Custom C++ / CUDA Extension - device placement in Python?

I’m following the tutorial on Custom C++ / CUDA Extensions.

In the end there are two implementations of the module:

  1. In C++, imported as lltm_cpp
  2. In CUDA, imported as lltm_cuda.

(Note that although lltm_cpu also runs on the GPU, CUDA is still a lot faster)

Is there a recommended way to use LLTM (or any other extension) inside my Python’s torch.nn.Module so that to(device) would execute lltm_cpp in running on CPU and lltm_cuda when running on GPU?

In more detail:

class FinalModel(torch.nn.Module):
    def __init__(self):
        self.lltm = LLTM()

model = FinalModel()
model.to("cpu")  # executes lltm_cpp
model.to("cuda")  # executes lltm_cuda

Any help would be greatly appreciated.

The dispatching mechanism should already abstract away the device and should execute the corresponding code as described in the tutorial. Is this not working for you and do you see any errors after implementing the custom CUDA extension?

The dispatching mechanism seems to work only for C++ extension, but not for CUDA extension (unless I’m missing something).

My setup.py looks as follows:

ext_modules = [
      cpp_extension.CppExtension("lltm_cpp", sources=['lltm.cpp']),
      cpp_extension.CUDAExtension(
          "lltm_cuda", sources=["lltm_cuda.cpp", "lltm_cuda_kernel.cu"],
      )
]

setup(name='lltm_fast',
      ext_modules=ext_modules,
      cmdclass={'build_ext': cpp_extension.BuildExtension})

I can successfully run lltm_cpp on CPU and GPU. But when running lltm_cuda on CPU i get:

Traceback (most recent call last):
  File "<stdin>", line 1, in <module>
RuntimeError: x must be a CUDA tensor

Therefore I would like to automatically run lltm_cpp on CPU and lltm_cuda on GPU.

My question is: is there a recommended way to dispatch these ops on the Python side?
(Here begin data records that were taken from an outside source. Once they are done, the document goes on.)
Lemma windows_ends (steps : list BuildStep) :
  map end_ (windows steps) =
  match step_times steps with
  | [] => []
  | _ :: later => later ++ [Num.Infinity]
  end.
Proof.
  induction steps as [|st rest IH]; simpl; [reflexivity|].
  rewrite IH. destruct rest; reflexivity.
Qed.

Lemma leb_PInf (a b : number) : leb a b = true -> leb b PInf = true.
Proof. destruct a, b; simpl; try discriminate; reflexivity. Qed.

Lemma non_decreasing_snoc (ts : list number) :
  non_decreasing ts -> Forall (fun x => leb x PInf = true) ts ->
  non_decreasing (ts ++ [PInf]).
Proof.
  unfold non_decreasing. induction 1 as [|t ts Hs IH Hall]; intros Hinf; simpl.
  - repeat constructor.
  - inversion Hinf as [|? ? Ht Hts]; subst. constructor; [apply IH; exact Hts|].
    apply Forall_app. split; [exact Hall|]. constructor; [exact Ht | constructor].
Qed.

Lemma ends_non_decreasing (steps : list BuildStep) :
  non_decreasing (step_times steps) ->
  non_decreasing (map end_ (enrichedSteps steps)).
Proof.
  rewrite enrichedSteps_eq_windows, windows_ends.
  intros H. destruct (step_times steps) as [|t later]; [constructor|].
  inversion H as [|? ? Hs Hall]; subst.
  apply non_decreasing_snoc; [exact Hs|].
  eapply Forall_impl; [|exact Hall]. intros x. apply leb_PInf.
Qed.

Lemma last_opt_nth {A : Type} (xs : list A) :
  nth_error xs (List.length xs - 1) = last_opt xs.
Proof.
  induction xs as [|x xs IH]; [reflexivity|].
  destruct xs as [|y rest]; [reflexivity|].
  change (last_opt (x :: y :: rest)) with (last_opt (y :: rest)).
  rewrite <- IH. cbn [List.length].
  replace (S (S (List.length rest)) - 1)%nat
    with (S (S (List.length rest) - 1)) by lia.
  reflexivity.
Qed.

Lemma last_opt_In {A : Type} (xs : list A) (x : A) :
  last_opt xs = Some x -> In x xs.
Proof.
  induction xs as [|y xs IH]; [discriminate|].
  destruct xs as [|z rest].
  - intros H. injection H as ->. left. reflexivity.
  - intros H. right. apply IH. exact H.
Qed.

(** The memo plays the sound exactly when the sound is on, the audio
    element is there, and the elapsed value is the end of the last done
    step. *)
Lemma played_last_done (es : list EnrichedStep) (s : number) (m a : bool) :
  played es s m a =
  negb m && a &&
  match last_opt (filter (is_done s) es) with
  | Some e => eqb s (end_ e)
  | None => false
  end.
Proof.
  unfold played, visibleSteps. cbn [fst].
  fold (is_done s). rewrite last_opt_nth.
  destruct (filter (is_done s) es) as [|e rest]; simpl;
    [destruct m, a; reflexivity|].
  destruct m, a; simpl; try reflexivity;
    destruct (match rest with [] => Some e | _ :: _ => last_opt rest end);
    reflexivity.
Qed.

Lemma last_opt_filter_cons {A : Type} (p : A -> bool) (x : A) (xs : list A) :
  last_opt (filter p (x :: xs)) =
  match last_opt (filter p xs) with
  | Some y => Some y
  | None => if p x then Some x else None
  end.
Proof.
  simpl. destruct (p x); [|destruct (last_opt (filter p xs)); reflexivity].
  destruct (filter p xs) as [|y ys]; [reflexivity|].
  change (last_opt (x :: y :: ys)) with (last_opt (y :: ys)).
  destruct (last_opt (y :: ys)) eqn:E; [reflexivity|].
  exfalso. clear -E. revert y E. induction ys as [|z ys IH]; intros y E.
  - discriminate.
  - apply (IH z). exact E.
Qed.

Lemma eqb_geb_trans (s x y : number) :
  eqb s x = true -> geb y x = true -> geb s y = true -> eqb s y = true.
Proof.
  intros H1 H2 H3. apply geb_antisym; [exact H3|].
  apply geb_trans with x; [exact H2|].
  rewrite eqb_sym in H1. apply eqb_geb. exact H1.
Qed.

(** With ends that never decrease, the last done step ends at the elapsed
    value exactly when some step does. *)
Lemma last_done_boundary (es : list EnrichedStep) (s : number) :
  non_decreasing (map end_ es) ->
  match last_opt (filter (is_done s) es) with
  | Some e => eqb s (end_ e)
  | None => false
  end = is_boundary es s.
Proof.
  unfold non_decreasing, is_boundary.
  induction es as [|x es IH]; intros Hs; [reflexivity|].
  simpl map in Hs. inversion Hs as [|? ? Hs' Hall]; subst.
  specialize (IH Hs'). rewrite last_opt_filter_cons. simpl existsb.
  destruct (last_opt (filter (is_done s) es)) as [y|] eqn:E.
  - rewrite <- IH.
    destruct (eqb s (end_ x)) eqn:Ex; [|reflexivity]. simpl.
    apply last_opt_In in E. apply filter_In in E. destruct E as [Hin Hdone].
    rewrite Forall_forall in Hall.
    apply eqb_geb_trans with (end_ x); [exact Ex | | exact Hdone].
    apply Hall. apply in_map. exact Hin.
  - rewrite <- IH, orb_false_r.
    unfold is_done. destruct (geb s (end_ x)) eqn:G; [reflexivity|].
    destruct (eqb s (end_ x)) eqn:Ex; [|reflexivity].
    apply eqb_geb in Ex. congruence.
Qed.

Lemma played_only_at_boundary (es : list EnrichedStep) (s : number) (m a : bool) :
  played es s m a = true ->
  m = false /\ a = true /\
  exists e, In e es /\ is_done s e = true /\ eqb s (end_ e) = true.
Proof.
  rewrite played_last_done. intros H.
  apply andb_true_iff in H. destruct H as [H1 H2].
  apply andb_true_iff in H1. destruct H1 as [Hm Ha].
  split; [destruct m; [discriminate | reflexivity]|]. split; [exact Ha|].
  destruct (last_opt (filter (is_done s) es)) as [e|] eqn:E; [|discriminate].
  apply last_opt_In in E. apply filter_In in E. destruct E as [Hin Hdone].
  exists e. auto.
Qed.

Lemma played_sorted (steps : list BuildStep) (s : number) :
  non_decreasing (step_times steps) ->
  played (enrichedSteps steps) s false true = is_boundary (enrichedSteps steps) s.
Proof.
  intros H. rewrite played_last_done. simpl.
  apply last_done_boundary. apply ends_non_decreasing. exact H.
Qed.

Lemma tick_running (st : State) :
  running st = true ->
  let st' := next st Tick in
  seconds st' = (seconds st + 1)%N /\ running st' = true /\
  muted st' = muted st /\ build st' = build st /\ buildRef st' = buildRef st.
Proof.
  intros H. unfold next, exec, handle. rewrite H. cbn. auto.
Qed.

Lemma render_plays_tick (st : State) :
  running st = true -> muted st = false ->
  non_decreasing (step_times (build_steps (build st))) ->
  render_plays st (next st Tick) =
  is_boundary (enrichedSteps (build_steps (build st)))
              (of_N (seconds st + 1)).
Proof.
  intros Hr Hm Hs.
  destruct (tick_running st Hr) as (Hsec & _ & Hmu & Hb & Href).
  unfold render_plays, deps_changed.
  rewrite Hsec, Hmu, Hb, Href, Hm.
  replace (seconds st =? seconds st + 1)%N with false
    by (symmetry; apply N.eqb_neq; lia).
  rewrite andb_false_r. simpl negb. rewrite andb_true_l.
  apply played_sorted. exact Hs.
Qed.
Ah OK, I see. In this case, this Dispatching tutorial might be useful, which seems to target your use case:

The dispatcher is an internal component of PyTorch which is responsible for figuring out what code should actually get run when you call a function like torch::add. This can be nontrivial, because PyTorch operations need to handle a lot of cross-cutting concerns that are “layered” on top of one of another. Here is a sampling of some of the things it handles:

  • Switching between the CPU and CUDA implementations of an operator, depending on the devices of the input tensors. …

1 Like

This is exactly what I needed, thank you!